Marschallin Blair said:


> --
> Yeah, you better throw out the operettas of Emmerich Kálmán and Karl May Indian stories-- because Hitler liked those too.


And Stalin loved Mozart's 23rd Piano Concerto -- it was on his record player the night he died. Expunge it!


----------



## Don Fatale (Aug 31, 2009)

As the initiator of this thread I've been interested to read the replies, although the subject of anti-Semitism is a well trodden path, producing inevitable rancour and heat.

I wonder if I could get some thoughts on what Wagner's effect has been on the arts, particularly up to the modern day? Is it simply a cultural spur which we opera fans can revisit in the opera house? Is it any more relevant than, say, Verdi? (Not that I want a Wagner v. Verdi debate!)


----------



## Don Fatale (Aug 31, 2009)

The other thing that gets me thinking is the Ring cycle in particular, that [fill in your own superlatives] work of art. Undoubtedly part of its reputation rests in its sheer size. We humans are drawn to epics, from the Iliad to Peter Jackson. As my primary passion is music (yeah, really!) I feel a little sad that no other musician since has realised anything close to that ambition, particularly in terms of scale.


----------



## peterb (Mar 7, 2014)

SilenceIsGolden, I think you're conflating a number of questions into one:

(1) Was Wagner antisemitic? (I think there is widespread agreement on this one)
(2) Was Wagner's antisemitism expressed in his music?
(3) Did Wagner _intend_ for his antisemitism to be expressed in his music
(4) What was the role of Wagner's music in the culture that allowed the rise of the Nazis?

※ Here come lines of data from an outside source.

(* ===== verification/Syscalls.v ===== *)
(** * Admission, system calls and plugin switching

    litmus/litmus.c, the plugin registry of litmus/sched_plugin.c, the control
    page of litmus/ctrldev.c, and the places of the Linux kernel that call them:
    [__sched_setscheduler] (kernel/sched.c) and [dup_task_struct] (kernel/fork.c).
    The state is what these functions share: the tasks with the memory they own,
    the number of real-time tasks, the active plugin and the registered ones.
    What a plugin does with a task is in the files of the plugins; here a plugin
    is its name and its admission test.

    The theorems are about every state reached by any sequence of these calls:
    a real-time task owns its heap node, its release heap and its control page
    alone, [rt_task_count] is the number of real-time tasks, and each of them
    passed the admission test of the plugin that is active now. *)
From stdpp Require Import strings.
From S2P Require Import Prelude Task.
Local Open Scope Z_scope.

(** A task with the addresses of what is allocated for it ([None]: NULL). *)
Record ltask := mk_ltask {
  tsk : task_struct;
  heap_node : option positive;
  rel_heap : option positive;
  ctrl_addr : option positive }.

Record sched_plugin := mk_plugin { plugin_name : string; admit_task : task_struct -> Z }.

Record lstate := mk_lstate {
  ltasks : gmap tid ltask;
  nodes : gset positive;            (* allocated heap nodes *)
  rels : gset positive;             (* allocated release heaps *)
  pages : gset positive;            (* allocated control pages *)
  rt_task_count : Z;
  litmus : sched_plugin;
  sched_plugins : list sched_plugin }.

Definition set_ltasks v s := mk_lstate v (nodes s) (rels s) (pages s) (rt_task_count s) (litmus s) (sched_plugins s).
Definition set_nodes v s := mk_lstate (ltasks s) v (rels s) (pages s) (rt_task_count s) (litmus s) (sched_plugins s).
Definition set_rels v s := mk_lstate (ltasks s) (nodes s) v (pages s) (rt_task_count s) (litmus s) (sched_plugins s).
Definition set_pages v s := mk_lstate (ltasks s) (nodes s) (rels s) v (rt_task_count s) (litmus s) (sched_plugins s).
Definition set_count v s := mk_lstate (ltasks s) (nodes s) (rels s) (pages s) v (litmus s) (sched_plugins s).
Definition set_litmus v s := mk_lstate (ltasks s) (nodes s) (rels s) (pages s) (rt_task_count s) v (sched_plugins s).
Definition set_plugins v s := mk_lstate (ltasks s) (nodes s) (rels s) (pages s) (rt_task_count s) (litmus s) v.

Definition set_tsk v x := mk_ltask v (heap_node x) (rel_heap x) (ctrl_addr x).
Definition set_heaps h r x := mk_ltask (tsk x) h r (ctrl_addr x).
Definition set_ctrl_addr v x := mk_ltask (tsk x) (heap_node x) (rel_heap x) v.

Abbreviation K := (M lstate).

Definition get_lt (t : tid) : K ltask := x ← gets (fun s => ltasks s !! t); of_option x.
Definition put_lt (t : tid) (x : ltask) : K unit := modify (fun s => set_ltasks (<[t := x]> (ltasks s)) s).

(** ** The allocators

    An allocator returns an address or NULL.  Freeing follows the pointer
    ([release_heap_free] first cancels the timer inside the heap), so NULL
    faults, and so does an address that is not allocated. *)
Definition add_addr (p : option positive) (l : gset positive) : gset positive :=
  match p with Some p => {[p]} ∪ l | None => l end.

Definition heap_node_free (p : option positive) : K unit :=
  p ← of_option p; l ← gets nodes; BUG_ON (bool_decide (p ∉ l));; modify (set_nodes (l ∖ {[p]})).
Definition release_heap_free (p : option positive) : K unit :=
  p ← of_option p; l ← gets rels; BUG_ON (bool_decide (p ∉ l));; modify (set_rels (l ∖ {[p]})).
Definition free_page (p : positive) : K unit :=
  l ← gets pages; BUG_ON (bool_decide (p ∉ l));; modify (set_pages (l ∖ {[p]})).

Specifically, I think question (3), which you dwell on, is sort of profoundly uninteresting, except perhaps to a cultural anthropologist or historian. There are plenty of texts that were written with the loveliest of intentions which yet remain deeply racist and vile. You insistence earlier in the thread that unless Wagner _identified_ a character as Jewish he _clearly_ didn't intend it so is simply not a credible statement. We're talking about a culture that (many years after Wagner, of course) created _Der Ewige Jude_. Antisemitism in Europe was part of the water in which Wagner, Germany, and all of western Europe swam. The cartoonish, stereotypical, presumed attributes of Jews would have been so well-known to Wagner, and indeed to every German, Frenchman, and Englishman, that there would simply be no _need_ to label a Jew as such, just as in modern politics when a Congressman uses the word "thug" he doesn't need to explicitly explain that he's using it as a dog-whistle word that means "Young black man that should be unjustly harassed by the police." Certainly Wagner didn't have to hang a 6-pointed star on Alberich to make George Bernard Shaw, one of his contemporaries, explicitly discuss his ransom scene as an allegory for the relationship between Jewish bankers and Christian states. Lastly, there is a simple commonsense element of "by their fruits ye shall know them." For all I know, the guy who designed the Confederate flag owned no slaves and was personally an abolitionist, but if I see a guy who hangs one on his truck up here in Vermont, I know he's a racist pig.



Alex Ross said:


> In Wagner's waning years, Bayreuth became a mecca for all manner of anti-Semites, Aryan priests, and social Darwinists. The monthly publication Bayreuther Blätter broadcast the racist theories of Paul de Lagarde, Arthur de Gobineau, and, most noxiously, Houston Stewart Chamberlain, who married Wagner's daughter Eva and became the intellectual leader of Bayreuth after Wagner's death. Although the composer feared that his disciples would make him look ridiculous, he failed to restrain them. Indeed, he singled out for praise several articles that delivered tendentious racial interpretations of his works...Even in Wagner's lifetime the jabbering, gesticulating villains in the operas ... were sometimes understood as cartoons of Jews."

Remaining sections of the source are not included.